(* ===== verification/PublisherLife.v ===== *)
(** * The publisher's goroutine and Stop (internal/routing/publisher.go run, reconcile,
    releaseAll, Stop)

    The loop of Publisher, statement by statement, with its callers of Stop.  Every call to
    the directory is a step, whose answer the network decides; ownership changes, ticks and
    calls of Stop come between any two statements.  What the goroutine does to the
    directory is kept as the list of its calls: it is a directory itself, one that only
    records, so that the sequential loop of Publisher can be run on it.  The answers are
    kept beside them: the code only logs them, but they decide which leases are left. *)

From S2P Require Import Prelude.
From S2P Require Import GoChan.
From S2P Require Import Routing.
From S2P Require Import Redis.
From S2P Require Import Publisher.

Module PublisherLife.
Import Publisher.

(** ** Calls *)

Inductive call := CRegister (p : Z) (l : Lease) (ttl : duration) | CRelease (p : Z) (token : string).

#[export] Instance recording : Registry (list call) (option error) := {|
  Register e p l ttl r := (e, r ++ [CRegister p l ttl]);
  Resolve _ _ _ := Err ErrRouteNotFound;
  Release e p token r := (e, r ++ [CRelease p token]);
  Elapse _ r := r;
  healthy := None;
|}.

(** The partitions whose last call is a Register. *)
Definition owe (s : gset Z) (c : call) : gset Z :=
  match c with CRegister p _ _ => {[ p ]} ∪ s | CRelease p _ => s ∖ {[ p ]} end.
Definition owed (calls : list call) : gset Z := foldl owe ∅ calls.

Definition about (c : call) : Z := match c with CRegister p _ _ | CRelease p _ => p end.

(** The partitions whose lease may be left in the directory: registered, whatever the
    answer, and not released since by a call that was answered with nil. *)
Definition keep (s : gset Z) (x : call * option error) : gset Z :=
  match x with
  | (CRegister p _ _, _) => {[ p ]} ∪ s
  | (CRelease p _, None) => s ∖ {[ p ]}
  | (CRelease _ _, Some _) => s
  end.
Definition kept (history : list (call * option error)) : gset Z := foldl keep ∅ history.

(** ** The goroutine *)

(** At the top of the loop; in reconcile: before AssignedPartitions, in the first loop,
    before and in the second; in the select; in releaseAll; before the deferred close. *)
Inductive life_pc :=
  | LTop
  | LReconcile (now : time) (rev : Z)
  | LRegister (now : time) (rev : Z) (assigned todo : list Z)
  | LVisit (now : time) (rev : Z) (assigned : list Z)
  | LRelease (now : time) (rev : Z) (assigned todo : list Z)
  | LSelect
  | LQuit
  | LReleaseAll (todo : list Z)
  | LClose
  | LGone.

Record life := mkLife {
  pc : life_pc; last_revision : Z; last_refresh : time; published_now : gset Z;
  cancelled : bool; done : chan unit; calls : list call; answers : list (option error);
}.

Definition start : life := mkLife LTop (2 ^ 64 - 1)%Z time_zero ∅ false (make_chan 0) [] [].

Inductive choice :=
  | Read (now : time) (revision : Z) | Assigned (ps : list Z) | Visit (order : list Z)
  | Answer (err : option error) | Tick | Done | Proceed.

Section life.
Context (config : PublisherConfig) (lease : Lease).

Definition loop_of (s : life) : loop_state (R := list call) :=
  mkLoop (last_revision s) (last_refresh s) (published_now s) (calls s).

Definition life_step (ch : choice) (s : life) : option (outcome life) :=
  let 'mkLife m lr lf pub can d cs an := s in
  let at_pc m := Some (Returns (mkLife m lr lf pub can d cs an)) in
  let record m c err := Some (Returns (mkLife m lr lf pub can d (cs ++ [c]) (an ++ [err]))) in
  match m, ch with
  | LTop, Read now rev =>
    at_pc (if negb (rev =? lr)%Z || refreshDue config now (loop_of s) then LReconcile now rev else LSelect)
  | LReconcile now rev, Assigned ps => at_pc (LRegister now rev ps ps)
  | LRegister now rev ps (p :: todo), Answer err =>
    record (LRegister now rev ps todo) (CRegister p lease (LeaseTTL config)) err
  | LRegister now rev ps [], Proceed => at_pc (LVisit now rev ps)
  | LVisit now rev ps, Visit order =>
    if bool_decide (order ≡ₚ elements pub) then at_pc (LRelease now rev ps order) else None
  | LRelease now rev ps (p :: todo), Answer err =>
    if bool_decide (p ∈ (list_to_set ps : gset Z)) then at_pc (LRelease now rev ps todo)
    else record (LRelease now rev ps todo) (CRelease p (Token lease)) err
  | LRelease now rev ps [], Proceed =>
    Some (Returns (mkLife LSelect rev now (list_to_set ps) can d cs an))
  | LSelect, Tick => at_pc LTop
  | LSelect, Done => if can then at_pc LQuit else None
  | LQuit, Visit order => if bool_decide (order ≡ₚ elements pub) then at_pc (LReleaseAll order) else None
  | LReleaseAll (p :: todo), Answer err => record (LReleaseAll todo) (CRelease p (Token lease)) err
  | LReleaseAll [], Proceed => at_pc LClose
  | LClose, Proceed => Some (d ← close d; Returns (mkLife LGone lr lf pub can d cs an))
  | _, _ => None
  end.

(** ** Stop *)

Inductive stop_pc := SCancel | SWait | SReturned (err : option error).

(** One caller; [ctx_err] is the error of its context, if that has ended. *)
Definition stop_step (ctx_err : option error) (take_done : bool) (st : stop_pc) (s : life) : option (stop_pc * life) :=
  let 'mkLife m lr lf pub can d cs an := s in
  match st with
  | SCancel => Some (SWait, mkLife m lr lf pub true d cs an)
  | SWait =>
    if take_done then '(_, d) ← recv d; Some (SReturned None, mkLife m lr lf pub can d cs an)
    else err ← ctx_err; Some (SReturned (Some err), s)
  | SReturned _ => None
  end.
☆ ☆ ☆
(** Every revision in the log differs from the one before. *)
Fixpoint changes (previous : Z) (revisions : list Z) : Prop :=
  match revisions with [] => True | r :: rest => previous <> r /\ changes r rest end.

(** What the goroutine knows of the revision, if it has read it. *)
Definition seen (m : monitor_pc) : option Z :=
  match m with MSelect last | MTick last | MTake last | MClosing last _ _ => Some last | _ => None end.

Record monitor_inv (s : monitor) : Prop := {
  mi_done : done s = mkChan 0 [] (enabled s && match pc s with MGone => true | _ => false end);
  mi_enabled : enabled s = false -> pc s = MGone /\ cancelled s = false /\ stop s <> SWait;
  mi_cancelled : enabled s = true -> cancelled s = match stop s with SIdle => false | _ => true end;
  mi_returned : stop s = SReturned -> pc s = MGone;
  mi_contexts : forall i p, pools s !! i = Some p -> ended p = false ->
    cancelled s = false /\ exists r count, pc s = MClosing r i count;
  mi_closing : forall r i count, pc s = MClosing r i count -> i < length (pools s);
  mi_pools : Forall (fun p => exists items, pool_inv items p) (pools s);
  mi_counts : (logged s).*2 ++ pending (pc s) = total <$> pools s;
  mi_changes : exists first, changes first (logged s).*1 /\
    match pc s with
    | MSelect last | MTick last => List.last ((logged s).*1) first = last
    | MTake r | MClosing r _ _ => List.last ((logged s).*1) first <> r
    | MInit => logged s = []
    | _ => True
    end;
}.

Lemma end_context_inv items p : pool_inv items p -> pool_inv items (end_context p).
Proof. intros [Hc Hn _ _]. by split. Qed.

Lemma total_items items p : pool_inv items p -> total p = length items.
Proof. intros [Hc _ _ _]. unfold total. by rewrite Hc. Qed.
☆ ☆ ☆
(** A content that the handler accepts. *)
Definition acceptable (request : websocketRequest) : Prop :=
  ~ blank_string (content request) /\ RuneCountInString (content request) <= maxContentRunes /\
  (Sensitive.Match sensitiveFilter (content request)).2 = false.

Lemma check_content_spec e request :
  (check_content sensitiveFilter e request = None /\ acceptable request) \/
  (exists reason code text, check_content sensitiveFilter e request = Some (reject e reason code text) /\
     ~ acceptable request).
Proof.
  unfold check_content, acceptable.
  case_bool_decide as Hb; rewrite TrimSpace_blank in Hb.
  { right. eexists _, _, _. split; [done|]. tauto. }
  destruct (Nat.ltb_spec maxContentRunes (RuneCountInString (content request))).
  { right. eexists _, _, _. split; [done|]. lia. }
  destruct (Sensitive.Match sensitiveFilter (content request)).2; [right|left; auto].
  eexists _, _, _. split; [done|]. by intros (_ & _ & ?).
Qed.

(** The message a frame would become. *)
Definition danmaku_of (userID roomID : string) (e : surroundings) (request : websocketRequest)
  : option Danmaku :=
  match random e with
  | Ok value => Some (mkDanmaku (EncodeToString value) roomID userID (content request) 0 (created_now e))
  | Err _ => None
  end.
☆ ☆ ☆
From the records above, copy only the lines starting with the line that holds "Section life." and going on through the line that holds "if take_done then", exactly as written.

Section life.
Context (config : PublisherConfig) (lease : Lease).

Definition loop_of (s : life) : loop_state (R := list call) :=
  mkLoop (last_revision s) (last_refresh s) (published_now s) (calls s).

Definition life_step (ch : choice) (s : life) : option (outcome life) :=
  let 'mkLife m lr lf pub can d cs an := s in
  let at_pc m := Some (Returns (mkLife m lr lf pub can d cs an)) in
  let record m c err := Some (Returns (mkLife m lr lf pub can d (cs ++ [c]) (an ++ [err]))) in
  match m, ch with
  | LTop, Read now rev =>
    at_pc (if negb (rev =? lr)%Z || refreshDue config now (loop_of s) then LReconcile now rev else LSelect)
  | LReconcile now rev, Assigned ps => at_pc (LRegister now rev ps ps)
  | LRegister now rev ps (p :: todo), Answer err =>
    record (LRegister now rev ps todo) (CRegister p lease (LeaseTTL config)) err
  | LRegister now rev ps [], Proceed => at_pc (LVisit now rev ps)
  | LVisit now rev ps, Visit order =>
    if bool_decide (order ≡ₚ elements pub) then at_pc (LRelease now rev ps order) else None
  | LRelease now rev ps (p :: todo), Answer err =>
    if bool_decide (p ∈ (list_to_set ps : gset Z)) then at_pc (LRelease now rev ps todo)
    else record (LRelease now rev ps todo) (CRelease p (Token lease)) err
  | LRelease now rev ps [], Proceed =>
    Some (Returns (mkLife LSelect rev now (list_to_set ps) can d cs an))
  | LSelect, Tick => at_pc LTop
  | LSelect, Done => if can then at_pc LQuit else None
  | LQuit, Visit order => if bool_decide (order ≡ₚ elements pub) then at_pc (LReleaseAll order) else None
  | LReleaseAll (p :: todo), Answer err => record (LReleaseAll todo) (CRelease p (Token lease)) err
  | LReleaseAll [], Proceed => at_pc LClose
  | LClose, Proceed => Some (d ← close d; Returns (mkLife LGone lr lf pub can d cs an))
  | _, _ => None
  end.

(** ** Stop *)

Inductive stop_pc := SCancel | SWait | SReturned (err : option error).

(** One caller; [ctx_err] is the error of its context, if that has ended. *)
Definition stop_step (ctx_err : option error) (take_done : bool) (st : stop_pc) (s : life) : option (stop_pc * life) :=
  let 'mkLife m lr lf pub can d cs an := s in
  match st with
  | SCancel => Some (SWait, mkLife m lr lf pub true d cs an)
  | SWait =>
    if take_done then '(_, d) ← recv d; Some (SReturned None, mkLife m lr lf pub can d cs an)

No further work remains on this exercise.